══ Information ══

(** ** The methods of the client *)
Inductive ClientRequest : Type :=
  | RqConnect
  | RqSubscribe (topic : bytes) (qos : Z)
  | RqSubscribeWith (command : SubscribeCommand)
  | RqPublish (topic payload : bytes) (qos : Z) (retain : bool)
  | RqPublishPriority (topic payload : bytes) (qos : Z) (retain : bool) (priority : Z)
  | RqPublishWith (command : PublishCommand)
  | RqPublishAdmitted (command : PublishCommand)
  | RqPublishSync (topic payload : bytes) (qos : Z) (retain : bool)
  | RqPublishSyncPriority (topic payload : bytes) (qos : Z) (retain : bool) (priority : Z)
  | RqPublishWithSync (command : PublishCommand)
  | RqUnsubscribe (topics : list bytes)
  | RqUnsubscribeWith (command : UnsubscribeCommand)
  | RqPing
  | RqDisconnect
  | RqDisconnectWith (reason_code : Z) (properties : list Property)
  | RqDisconnectSync
  | RqDisconnectWithSync (reason_code : Z) (properties : list Property)
  | RqPuback (packet_id reason_code : Z) (properties : list Property)
  | RqPubrec (packet_id reason_code : Z) (properties : list Property)
  | RqPubcomp (packet_id reason_code : Z) (properties : list Property)
  | RqSetAutoReconnect (enabled : bool)
  | RqSendPacket (packet : MqttPacket)
  | RqAuth (reason_code : Z) (properties : list Property)
  | RqAuthContinue (properties : list Property)
  | RqAuthReAuthenticate (properties : list Property)
  | RqConnectSync
  | RqSubscribeSync (topic : bytes) (qos : Z)
  | RqSubscribeWithSync (command : SubscribeCommand)
  | RqUnsubscribeSync (topics : list bytes)
  | RqUnsubscribeWithSync (command : UnsubscribeCommand)
  | RqPingSync
  | RqConnectSyncTimeout (timeout_ms : Z)
  | RqSubscribeSyncTimeout (topic : bytes) (qos timeout_ms : Z)
  | RqPublishSyncTimeout (topic payload : bytes) (qos : Z) (retain : bool) (timeout_ms : Z)
  | RqUnsubscribeSyncTimeout (topics : list bytes) (timeout_ms : Z)
  | RqPingSyncTimeout (timeout_ms : Z).

(** What the method sends to the worker; [tx] is the sender of its oneshot channel, where it has
    one.  [shutdown] ends the task: it is [BrStop]. *)
Definition client_branch (request : ClientRequest) (tx : Response) : Branch :=
  match request with
  | RqConnect => BrCommand TcConnect
  | RqSubscribe topic qos => BrCommand (TcSubscribe (SubscribeCommand_single topic qos))
  | RqSubscribeWith command => BrCommand (TcSubscribe command)
  | RqPublish topic payload qos retain =>
      BrCommand (TcPublish (PublishCommand_simple topic payload qos retain))
  | RqPublishPriority topic payload qos retain priority =>
      BrCommand (TcPublish (PublishCommand_with_priority topic payload qos retain priority))
  | RqPublishWith command => BrCommand (TcPublish command)
  | RqPublishAdmitted command => BrAdmission (Some {| pa_command := command; pa_response_tx := tx |})
  | RqPublishSync topic payload qos retain | RqPublishSyncTimeout topic payload qos retain _ =>
      BrCommand (TcPublishSync (PublishCommand_simple topic payload qos retain) tx)
  | RqPublishSyncPriority topic payload qos retain priority =>
      BrCommand (TcPublishSync (PublishCommand_with_priority topic payload qos retain priority) tx)
  | RqPublishWithSync command => BrCommand (TcPublishSync command tx)
  | RqUnsubscribe topics => BrCommand (TcUnsubscribe (UnsubscribeCommand_from_topics topics))
  | RqUnsubscribeWith command => BrCommand (TcUnsubscribe command)
  | RqPing => BrCommand TcPing
  | RqDisconnect => BrCommand (TcDisconnect 0 [] None)
  | RqDisconnectWith reason ps => BrCommand (TcDisconnect reason ps None)
  | RqDisconnectSync => BrCommand (TcDisconnect 0 [] (Some tx))
  | RqDisconnectWithSync reason ps => BrCommand (TcDisconnect reason ps (Some tx))
  | RqPuback id reason ps => BrCommand (TcAcknowledge 4 id reason ps tx)
  | RqPubrec id reason ps => BrCommand (TcAcknowledge 5 id reason ps tx)
  | RqPubcomp id reason ps => BrCommand (TcAcknowledge 7 id reason ps tx)
  | RqSetAutoReconnect enabled => BrCommand (TcSetAutoReconnect enabled)
  | RqSendPacket packet => BrCommand (TcSendPacket packet)
  | RqAuth reason ps => BrCommand (TcAuth reason ps)
  | RqAuthContinue ps => BrCommand (TcAuth 0x18 ps)
  | RqAuthReAuthenticate ps => BrCommand (TcAuth 0x19 ps)
  | RqConnectSync | RqConnectSyncTimeout _ => BrCommand (TcConnectSync tx)
  | RqSubscribeSync topic qos | RqSubscribeSyncTimeout topic qos _ =>
      BrCommand (TcSubscribeSync (SubscribeCommand_single topic qos) tx)
  | RqSubscribeWithSync command => BrCommand (TcSubscribeSync command tx)
  | RqUnsubscribeSync topics | RqUnsubscribeSyncTimeout topics _ =>
      BrCommand (TcUnsubscribeSync (UnsubscribeCommand_from_topics topics) tx)
  | RqUnsubscribeWithSync command => BrCommand (TcUnsubscribeSync command tx)
  | RqPingSync | RqPingSyncTimeout _ => BrCommand (TcPingSync tx)
  end.

(** The operation a method waits for and its limit, if any; [None] for a method that waits for no
    answer, or waits without a limit. *)
Definition client_timeout (config : TokioAsyncClientConfig) (request : ClientRequest)
    : option (string * Z) :=
  match request with
  | RqPublishSync _ _ _ _ | RqPublishSyncPriority _ _ _ _ _ | RqPublishWithSync _ =>
      pair "publish"%string <$> tc_publish_ack_timeout_ms config
  | RqDisconnectSync | RqDisconnectWithSync _ _ =>
      Some ("disconnect"%string, tc_default_operation_timeout_ms config)
  | RqPuback _ _ _ | RqPubrec _ _ _ | RqPubcomp _ _ _ =>
      Some ("acknowledge"%string, tc_default_operation_timeout_ms config)
  | RqConnectSync => pair "connect"%string <$> tc_connect_timeout_ms config
  | RqSubscribeSync _ _ | RqSubscribeWithSync _ => pair "subscribe"%string <$> tc_subscribe_timeout_ms config
  | RqUnsubscribeSync _ | RqUnsubscribeWithSync _ =>
      pair "unsubscribe"%string <$> tc_unsubscribe_timeout_ms config
  | RqPingSync => pair "ping"%string <$> tc_ping_timeout_ms config
  | RqConnectSyncTimeout n => Some ("connect"%string, n)
  | RqSubscribeSyncTimeout _ _ n => Some ("subscribe"%string, n)
  | RqPublishSyncTimeout _ _ _ _ n => Some ("publish"%string, n)
  | RqUnsubscribeSyncTimeout _ n => Some ("unsubscribe"%string, n)
  | RqPingSyncTimeout n => Some ("ping"%string, n)
  | _ => None
  end.

(** What the receiver of a oneshot channel sees: a value, or that its sender was dropped. *)
Definition receive_response {A} (received : option (MqttClientError + A)) : MqttClientError + A :=
  match received with
  | Some r => r
  | None => inl (ChannelClosed "async client response")
  end.
(** The future has completed with [done], or its time is over ([None]); without a limit the caller
    waits on. *)
Definition with_timeout {A} (timeout : option (string * Z)) (done : option (MqttClientError + A))
    : option (MqttClientError + A) :=
  match done, timeout with
  | Some r, _ => Some r
  | None, Some (operation, timeout_ms) => Some (inl (OperationTimeout operation timeout_ms))
  | None, None => None
  end.

(** ** What a client can ask for *)

(** The arguments the type checker lets through; a publication without acknowledgement has no
    identifier of its own. *)
Definition typed_request (request : ClientRequest) : Prop :=
  match request with
  | RqPublish topic payload qos _ | RqPublishPriority topic payload qos _ _
  | RqPublishSync topic payload qos _ | RqPublishSyncPriority topic payload qos _ _
  | RqPublishSyncTimeout topic payload qos _ _ => wf_str topic ∧ u8s payload ∧ is_u8 qos
  | RqPublishWith c | RqPublishAdmitted c | RqPublishWithSync c => publish_command_ok c
  | RqSubscribeWith c | RqSubscribeWithSync c => wf_opt is_u16 (sc_packet_id c)
  | RqUnsubscribeWith c | RqUnsubscribeWithSync c => wf_opt is_u16 (uc_packet_id c)
  | _ => True
  end.
(** A branch of the worker's loop: requests come from a client. *)
Definition served_branch (branch : Branch) : Prop :=
  match branch with
  | BrCommand _ | BrAdmission (Some _) =>
      ∃ request tx, typed_request request ∧ branch = client_branch request tx
  | BrRead (inr b) => u8s b
  | _ => True
  end.
Definition typed_config_setter (s : ConfigSetter) : Prop :=
  match s with
  | Cs_max_reconnect_delay_ms n | Cs_connect_timeout_ms n => is_u64 n
  | Cs_max_reconnect_attempts n => is_u32 n
  | Cs_priority_queue_limit n => is_usize n
  | Cs_receive_maximum n | Cs_topic_alias_maximum n => is_u16 n
  | _ => True
  end.
Definition typed_config (c : TokioAsyncClientConfig) : Prop :=
  is_u64 (tc_max_reconnect_delay_ms c) ∧ is_u32 (tc_max_reconnect_attempts c) ∧
  is_usize (tc_priority_queue_limit c) ∧ wf_opt is_u64 (tc_connect_timeout_ms c) ∧
  wf_opt is_u16 (tc_receive_maximum c) ∧ wf_opt is_u16 (tc_topic_alias_maximum c).

Lemma client_branch_ok request tx : typed_request request → branch_ok (client_branch request tx).
Proof.
  intros Hr. destruct request; cbn [typed_request client_branch branch_ok command_ok] in *; try done;
    try (by repeat constructor);
    destruct Hr as (Ht & Hp & Hq); by split_and!.
Qed.
Lemma served_branch_ok branch : served_branch branch → branch_ok branch.
Proof.
  destruct branch as [command|queued|[request|]|result|[error|b]| | |]; try done;
    intros (request' & tx & Hr & ->); by apply client_branch_ok.
Qed.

═══

| Task to complete |
Among the records above, which lines hold the word "RqDisconnectWithSync"? Copy each one.

| Answer to this problem |
  | RqDisconnectWithSync (reason_code : Z) (properties : list Property)
  | RqDisconnectWithSync reason ps => BrCommand (TcDisconnect reason ps (Some tx))
  | RqDisconnectSync | RqDisconnectWithSync _ _ =>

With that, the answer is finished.